Much of what the new global code requires is already familiar to most U.S.-based CME providers and medical meeting planners. For example, the new international code specifies the following: “The purpose and focus of all symposia, congresses, and other promotional, scientific, or professional meetings for healthcare professionals organized or sponsored by a company should be to inform healthcare professionals about products and/or to provide scientific or educational information.” Although the IFPMA code appears to apply to both informational presentations put on by pharmaceutical companies and certified CME, it does not distinguish between those two types of meetings, unlike the PhRMA code. Similar to the PhRMA code, the new code does prohibit pharma companies from paying costs associated with guests.

There are other similarities between the IFPMA code and existing U.S. codes and regulations:

  • Speaker fees must be “reasonable,” and travel and accommodation can be provided.

  • Venues should be “conducive to the scientific or educational objectives and the purpose of the event or meeting,” and should not be “extravagant.”

  • Refreshments and meals should be incidental to the main purpose of the event, and should be “moderate and reasonable as judged by local standards.” The interesting addendum to this last provision is that, unlike current U.S. codes, IFPMA encourages its member associations to spell out what “moderate,” “reasonable,” and “extravagant” mean in their local area. The default is: “the hospitality provided should not exceed what healthcare professionals recipients would normally be prepared to pay for themselves.”

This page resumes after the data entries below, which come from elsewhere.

(** X6: a "data_type" that is neither [None] nor a Python integer, a
    float for one, is not truncated to a classification: [type()] throws a
    [datasource_exception] with the text of the converter's [TypeError]. *)
Theorem type_rejects_non_integer (self : t) (v : pyobj) :
  attr_of (datasource_ self) "data_type" = Some v ->
  is_none v = false ->
  (forall z, v <> PyInt z) ->
  fst (type self)
  = DsErr (exception_text
             (type_error "No registered converter was able to produce a C++ rvalue of type long")).
Proof.
  intros H Hv Hz.
  apply (type_not_convertible self v _ H Hv (extract_long_not_integer v Hz)).
  reflexivity.
Qed.

Lemma type_rejects_float_witness :
  fst (type (python_datasource float_data_type))
  = DsErr (exception_text
             (type_error "No registered converter was able to produce a C++ rvalue of type long")).
Proof.
  apply (type_rejects_non_integer (python_datasource float_data_type)
           (PyFloat 1.0)); [reflexivity | reflexivity | discriminate].
Defined.

(** X7: a Python integer that does not fit a C [long] is not wrapped
    around: [type()] throws a [datasource_exception] with the text of the
    [OverflowError]. *)
Theorem type_rejects_integer_beyond_long (self : t) (z : Z) :
  attr_of (datasource_ self) "data_type" = Some (PyInt z) ->
  z < LONG_MIN \/ LONG_MAX < z ->
  fst (type self)
  = DsErr (exception_text
             (overflow_error "Python int too large to convert to C long")).
Proof.
  intros H Hz.
  apply (type_not_convertible self (PyInt z) _ H eq_refl); [|reflexivity].
  cbn. destruct (Z.leb_spec LONG_MIN z); [|reflexivity].
  destruct (Z.leb_spec z LONG_MAX); [lia | reflexivity].
Qed.
(* ===== verification/Prelude.v ===== *)
(** * rocm-ernic: a verification development

    rocm-ernic is a userspace RDMA NIC.  A vfio-user server presents an ionic
    device to a guest; the guest's driver sets it up with device commands,
    creates queues and memory regions through an admin queue, rings doorbells
    and reads completions; several instances exchange RDMA traffic over a TCP
    mesh; and a P4 program the guest loads can police, or compute in place of,
    what it sends.  This library models that device from the admin queue down
    to guest memory, and the P4 engine from the text of a program up to the
    device commands that load it, and proves what makes them correct.

    The program is C over a few shared objects.  The model is a shallow
    embedding: an object is a record, a C function that mutates it is a value
    of the state monad [ST], and where the function can stop early or fail the
    result says so.  Machine integers are [Z] with the wrap of the C type
    written out, byte buffers are lists of [Z], and tables are finite maps
    whose absent entries are the zeroed struct.  Definitions keep the names of
    the C functions; one that is long is several definitions composed in its
    order (process_sq_wqe() is [process_sq_wqe], [sq_wqe], [sq_local_op],
    [wqe_src], [sq_remote] and [sq_local]).

    ** The parts and the files

    Shared: [Prelude] (machine integers, byte buffers, record update, the
    state monad, the [keeps]/[preserves] relations and the tactics that walk a
    function), [ByteOrder] (byteorder.h), [ParseInt] and [ParseProps]
    (parse_int.h), [NetHeaders] (the GRH, the Internet checksum, ernic_gid.h).

    Guest memory: [Dma] is ernic_dma.c and dma_range.h over the scatter lists
    of libvfio-user, which is the parameter [Vfu] with [VfuLaws].  It
    implements [GuestMem]/[GuestMemLaws], the interface everything above is
    proved against.

    The data path, ionic_datapath.c:
    - [DpTypes]: its constants, structs and state [ionic_datapath]; its
      environment [Env] (guest memory, the mesh, interrupts, the clock, malloc)
      with the instance [ex_env]; and frames, [frame F] for "only the parts [F]
      changed".  [Stats] is ernic_stats.c, [DpWire] the mesh message header.
    - [DpBuf], [DpMr], [DpXfer]: page tables, memory regions and keys, copies.
    - [DpCq], [DpRecv], [DpPending], [DpSend], [DpMesh], [DpReg]: completions;
      scatter/gather lists, receives and atomics; outstanding requests; every
      send work request; inbound messages and the poll; registration,
      doorbells and reset.  The in-process targets (NVMe-oF, S3, P4) are the
      class [Targets] with [TargetsLaws].
    - [DpInv], [DpTop], [DpHist]: the invariants, the step relation
      [reachable] over every entry point, and a concrete history.
    - [DpPeer], [DpQp], [DpData], [DpDriver], [DpReset], [DpSq], [DpNames]:
      the theorems on peers, on the life of a queue pair, on data movement, on
      what the driver sees, on reset, on progress and on which objects exist.
    - [DpP4]: ionic_datapath_p4.c, the policy in front of every send request
      and the extern that computes on guest memory: [p4_targets] adds it to any
      device and [p4_targets_laws] discharges the interface.

    The resource manager, pvrdma/rdma_rm.c: [Verbs], [Bitmap], [RdmaBackend]
    (the vtable and the none backend), [Loopback], [TcpRes] (the TCP backend's
    resource operations), [RdmaRm], with [RdmaLaws] (what a backend promises),
    [RdmaRmSpec] and [RdmaRmProps].

    The admin queue, ionic_adminq.c: [AdmTypes], [AdmStats], [AdmCmd],
    [AdmPoll], with [AdmMaps], [AdmInv], [AdmSpec], [AdmDispatch], [AdmLoop],
    [AdmRelease] and [AdmReach].  [RdmaDevcmd] is ionic_rdma_devcmd.c, [Irq]
    the interrupt vectors of ionic_eth_emu.c, [Device] the composition of all
    of these as the server's loop drives them, [DevProps] its theorems.
    [Fault] and [FaultProps] are ionic_fault.c.

    The P4 engine, src/src/p4/:
    - [P4Value], [P4Prog], [P4Table], [P4Exec], [P4Engine]: values, a loaded
      program, the entry stores, the executor, the engine, one file per C file.
      [P4Sem] is what a program means, with no bytes, offsets or bounds;
      [P4TableProps], [P4Store], [P4ExecProps], [P4Frame], [P4EngineProps] are
      the proofs, [P4Ex] a small program.
    - [P4Json] is the loader over the tree json-c builds, which is the
      parameter [Tokener]; [P4JsonGraph], [P4JsonOk], [P4JsonPipe],
      [P4JsonLoad], [P4JsonDoc], [P4JsonRound] are its proofs.  [json_loader]
      discharges the interface [Loader] the engine is written against.
    - [P4Devcmd], [P4DevcmdProps]: p4_devcmd.c, and ernic_log_limit().
    - [P4Fp8], [P4Fp8Props], [P4Fmt], [P4FmtProps]: p4_fp8.c and p4_fmt.c, on
      the bit patterns of floats.

    ** What the theorems show

    - The device: in every reachable state the driver's names, the resource
      manager's handles and the data path's queues correspond one to one
      ([device_invariant]); admin commands refine operations on sets of names,
      the manager's operations refine sets of live handles, over a backend that
      keeps [BackendLaws]; a reset releases everything; a poll takes all that
      was posted.
    - The data path: every reachable state has well-formed tables and rings,
      an exact count of stalled queues, replies within budget and a bounded
      inbound queue ([reachable_invariant]).  What a peer or the P4 extern can
      change is confined to memory registered under a non-zero key.  READ,
      WRITE, SEND and atomics move the right bytes in order and nothing else,
      against per-byte references ([buf_byte], [key_byte], [addr_at],
      [sgl_addr]), and fall short only where a byte has no address or guest
      memory refuses it ([write_stops], [read_stops]).  The completion ring
      refines a list.  Send queues stop only when empty, stalled or faulted; a
      response completes at most one request; inbound messages are applied in
      the order they came ([ran]).
    - P4: running a program refines its meaning, over frames and over RDMA
      operations; updates refine insert, modify and delete on rows, lookups
      return the best match; what the loader accepts is well formed and
      acyclic, and every program it can accept has a document it loads.
      Device commands stay within the operator's grant and the buffers they
      name, and QUERY lists what RPC enforces.  Every number format rounds to
      nearest even and overflows as its published definition says ([standard]);
      the weight of a text is that of its pieces; an FP8 map or a conversion over guest
      memory gives the elementwise result of its operands as they were, and a
      request left to the ordinary dispatch has changed nothing.
    - Round trips of faults, documents, update records and packed arrays;
      interrupts are never lost; a search for a free number ends.
    - Two theorems state defects: an inbound atomic with key 0 and length 0
      reaches unregistered memory ([unkeyed_atomic_reaches_guest_memory]), and
      a reused qp_id keeps its Q_Key ([reused_qp_inherits_qkey]).

    ** Bounds and fuel

    Loops over a queue or a list are structural.  Where a loop has fuel, it is
    either the bound the C loop has or shown never to run out:
    - [dma_xfer_loop], the loops of [DpXfer], [cq_write_loop], [fp8_map_loop]
      and [fmt_convert_loop] take the bytes or elements left, since each round
      moves at least one; [lockstep_copy] takes the number of entries.
    - [sq_service_loop] takes the ring's depth and [aq_loop] one more than what
      is pending; neither is what stops the loop.  [read_tail_loop] takes the
      strides left.
    - [next_free_qpn] takes [qpn_fuel], one round more than the numbers it can
      skip; [dfs_loop] takes [dfs_fuel], one for each edge and node, and would
      answer [OUT_OF_FUEL], which is no error code and is shown not to occur.
    - [parse_loop] and [node_loop] have the bounds of the C code, which return
      ELOOP; an accepted pipeline is acyclic and never reaches it.
      [eval_depth] and [expr_levels] come from P4_MAX_EXPR_DEPTH; [msb_loop]
      takes the 32 bits of the number.

    ** What is assumed

    The host is little-endian.  Each access under a lock is one atomic step;
    messages that arrive during a poll are its argument.  float is IEEE 754
    binary32, rounded to nearest even.  libvfio-user, the mesh, the interrupt
    trigger, json-c, malloc, the clock, the order of a glib hash table and the
    NVMe-oF and S3 targets are parameters; [flat_vfu], [ex_env], [no_targets]
    and the examples of each file are instances that satisfy their laws.  The
    program loaded is fixed while a device of [p4_targets] runs.

    ** Not modelled

    The Ethernet side beyond its interrupt vectors (ionic_eth_emu.c,
    ionic_eth_net.c, ionic_eth_steer.c, ionic_eth_p4.c, ionic_emu_stats.c) and
    the device profiles: they share only those vectors with the RDMA side.  The
    NVMe-oF and S3 targets: the data path sees them through [Targets].  The
    sockets, threads and framing of the TCP mesh: concurrency and I/O behind
    the mesh operations of [Env].  ernic_siphash.c, whose users are among
    these.  The server process, log formatting and the guest's driver are I/O
    or code of another system.  Log lines are left out, except where a limit
    on them is the subject. *)
From Stdlib Require Export ZArith Lia.
From stdpp Require Export base gmap list numbers option tactics relations.
Lemma fault_events_run j f :
  fault_wf f -> Z.of_nat j <= UINT64_MAX ->
  exists bs, fault_events j f = (bs, f <| f_eligible := Z.of_nat j |> <| f_fired := count_fired bs |>) /\
    Forall2 (fun k b => b = true <-> fires_on f k) (seqZ 1 (Z.of_nat j)) bs.
Proof.
  intros Hw. induction j as [|j IH]; intros Hj.
  { exists []. split; [|constructor]. destruct Hw as (_ & _ & He & Hf). destruct f; cbn in *. by subst. }
  destruct IH as (bs & Hr & Hall); [lia|]. pose proof (Forall2_length _ _ _ Hall) as Hlen.
  rewrite length_seqZ, Nat2Z.id in Hlen. set (b := pattern_fires f (Z.of_nat j + 1)).
  exists (bs ++ [b]). rewrite seqZ_S. split.
  - cbn [fault_events]. unfold mbind, st_bind. rewrite Hr. unfold ionic_fault_event. cbn [fst snd].
    set (g := f <| f_eligible := Z.of_nat j |> <| f_fired := _ |>). change (f_eligible g) with (Z.of_nat j).
    unfold UINT64_MAX in *. replace (Z.of_nat j =? _) with false by (symmetry; apply Z.eqb_neq; lia).
    rewrite (wrap_id 64 (Z.of_nat j + 1)) by (unfold fits; lia).
    change (pattern_fires (g <| f_eligible := _ |>) _) with b.
    assert (count_fired (bs ++ [b]) = count_fired bs + (if b then 1 else 0)) as ->.
    { unfold count_fired. rewrite List.filter_app, length_app. destruct b; cbn; lia. }
    assert (0 <= count_fired bs <= Z.of_nat j) as Hc.
    { unfold count_fired. pose proof (List.filter_length_le (fun b => b) bs). lia. }
    cbn. replace (count_fired bs =? _) with false by (symmetry; apply Z.eqb_neq; lia).
    destruct b; cbn; rewrite ?(wrap_id 64 (count_fired bs + 1)) by (unfold fits; lia); repeat f_equal; lia.
  - apply Forall2_app; [done|]. constructor; [|constructor].
    rewrite Z.add_comm. apply pattern_fires_on; [apply Hw|unfold UINT64_MAX in *; lia].
Qed.

(** Every fault the parser accepts is well formed: the counts of its
    pattern are in range (a burst no longer than its period, a sequence of 1 to
    65536 zeros and ones), its effect is one its site supports, its status is
    one of the named ones, and its counters start at zero. *)
Theorem parsed_fault_well_formed mem spec f : ionic_fault_parse mem spec = inr f -> fault_wf f.
Proof. apply fault_parse_wf. Qed.
Definition ex_spec : cptr := Some (chars "eth_rx: sequence 0x2,1,0,1x3 effect drop").
Definition ex_fault : ionic_fault :=
  inhabitant <| f_site := IONIC_FAULT_SITE_ETH_RX |> <| f_kind := IONIC_FAULT_PAT_SEQUENCE |>
             <| f_seq := Some [0; 0; 1; 0; 1; 1; 1] |> <| f_effect := IONIC_FAULT_EFFECT_DROP |>.
Lemma parsed_fault_well_formed_witness :
  ionic_fault_parse true ex_spec = inr ex_fault /\ fault_wf ex_fault.
Proof. split; [|eapply (parsed_fault_well_formed true ex_spec)]; vm_compute; reflexivity. Defined.

(** C40: the text the formatter writes for a fault the parser accepted is
    truncated only by the buffer, reports the length it needed, and parses back
    to the same fault. *)
Theorem fault_format_roundtrip mem spec f len :
  ionic_fault_parse mem spec = inr f -> 0 < len ->
  (ionic_fault_format f len).1 = take (Z.to_nat (len - 1)) (fault_text f) /\
  (Z.of_nat (length (fault_text f)) <= INT_MAX ->
     (ionic_fault_format f len).2 = Z.of_nat (length (fault_text f))) /\
  ionic_fault_parse true (Some (fault_text f)) = inr f.
Proof.
  intros Hp Hlen. unfold ionic_fault_format. rewrite (out_add_all len _ [] 0 []) by (done || by rewrite take_nil).
  cbn [app fst snd]. split; [done|]. split; [|by eapply fault_text_parses, fault_parse_wf].
  intros Hm. unfold fault_text in Hm. by replace (INT_MAX <? _) with false by (symmetry; apply Z.ltb_ge; lia).
Qed.
Lemma fault_format_roundtrip_witness :
  ionic_fault_format ex_fault 12 = (chars "eth_rx: seq", 42) /\
  fault_text ex_fault = chars "eth_rx: sequence " ++ [34] ++ chars "0x2,1,0,1x3" ++ [34] ++ chars " effect drop" /\
  ionic_fault_parse true (Some (fault_text ex_fault)) = inr ex_fault.
Proof.
  split_and!; [vm_compute; reflexivity..|].
  apply (fault_format_roundtrip true ex_spec ex_fault 12); vm_compute; reflexivity.
Defined.

(** The events of a parsed fault fire exactly on the event numbers its
    pattern names, whatever their number up to 2^64 - 1, and the counters hold
    the number of events and of firings; the event after the last of them does
    not fire and changes nothing. *)
Theorem fault_events_exact mem spec f j :
  ionic_fault_parse mem spec = inr f -> Z.of_nat j <= UINT64_MAX ->
  exists bs, let f' := f <| f_eligible := Z.of_nat j |> <| f_fired := count_fired bs |> in
    fault_events j f = (bs, f') /\
    Forall2 (fun k b => b = true <-> fires_on f k) (seqZ 1 (Z.of_nat j)) bs /\
    (Z.of_nat j = UINT64_MAX -> ionic_fault_event f' = (false, f')).
Proof.
  intros Hp Hj. destruct (fault_events_run j f) as (bs & Hr & Hall); [by eapply fault_parse_wf|done|].
  exists bs. split_and!; [done..|]. intros ->. done.
Qed.
Lemma fault_events_exact_witness :
  (fault_events 9 ex_fault).1 = [false; false; true; false; true; true; true; false; false] /\
  exists bs, fault_events 9 ex_fault = (bs, ex_fault <| f_eligible := 9 |> <| f_fired := count_fired bs |>).
Proof.
  split; [vm_compute; reflexivity|].
  destruct (fault_events_exact true ex_spec ex_fault 9) as (bs & H & _);
    [vm_compute; reflexivity|vm_compute; discriminate|by exists bs].
Defined.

  • IFPMA member companies are not allowed to pay for stand-alone entertainment or “other leisure or social activities,” though it does allow “entertainment of a modest nature which is secondary to refreshments and/or meals.”

Whose Rules Rule?

While the international code blankets much of the planet, most countries either have their own pharma marketing laws or are covered under a national or regional pharmaceutical manufacturer association that has already drawn up its own code of conduct. Whose rules rule? The international code says, “In all cases, all relevant laws, local regulations, and industry codes must be observed and companies have a responsibility to check local requirements in advance of preparing promotional materials or events in any specific country.”

Padraic Gilligan, marketing director and partner, Ovation Group, a conference, destination, and event management group in Dublin, Ireland, says, “The IFPMA code is supposed to provide parameters within which all other codes reside. IFPMA clearly states its expectation that all national codes of member countries should be at least as strict as that of IFPMA.” According to Lewis A. Miller, MS, principal, WentzMiller Associates, a global CME consulting firm based in Darien, Conn., this means that planners taking U.S. medical association meetings outside the U.S. most likely won't need to make changes, since the U.S. PhRMA Code “will undoubtedly supersede the international” code.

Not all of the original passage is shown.